--- EXERCISE ---
Whatever follows the line containing "((5 :: replicate" in the listing below should be printed exactly, along with that line itself.

--- DATA SEGMENT ---
↓
Lemma end_overflow_witness :
  process_hupacket crc_ref itoa_ref send_ref tables_ref tables_ref
    ((5 :: replicate 1536 65 ++ records RECORD_MARK []) ++ END_OF_PACKET :: []) idle = Halt UB.
Proof. apply end_overflow; [exact idle_wf | reflexivity | by_decide | by_decide | by_decide | reflexivity]. Defined.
↑
--- TASK SOLUTION ---
    ((5 :: replicate 1536 65 ++ records RECORD_MARK []) ++ END_OF_PACKET :: []) idle = Halt UB.
Proof. apply end_overflow; [exact idle_wf | reflexivity | by_decide | by_decide | by_decide | reflexivity]. Defined.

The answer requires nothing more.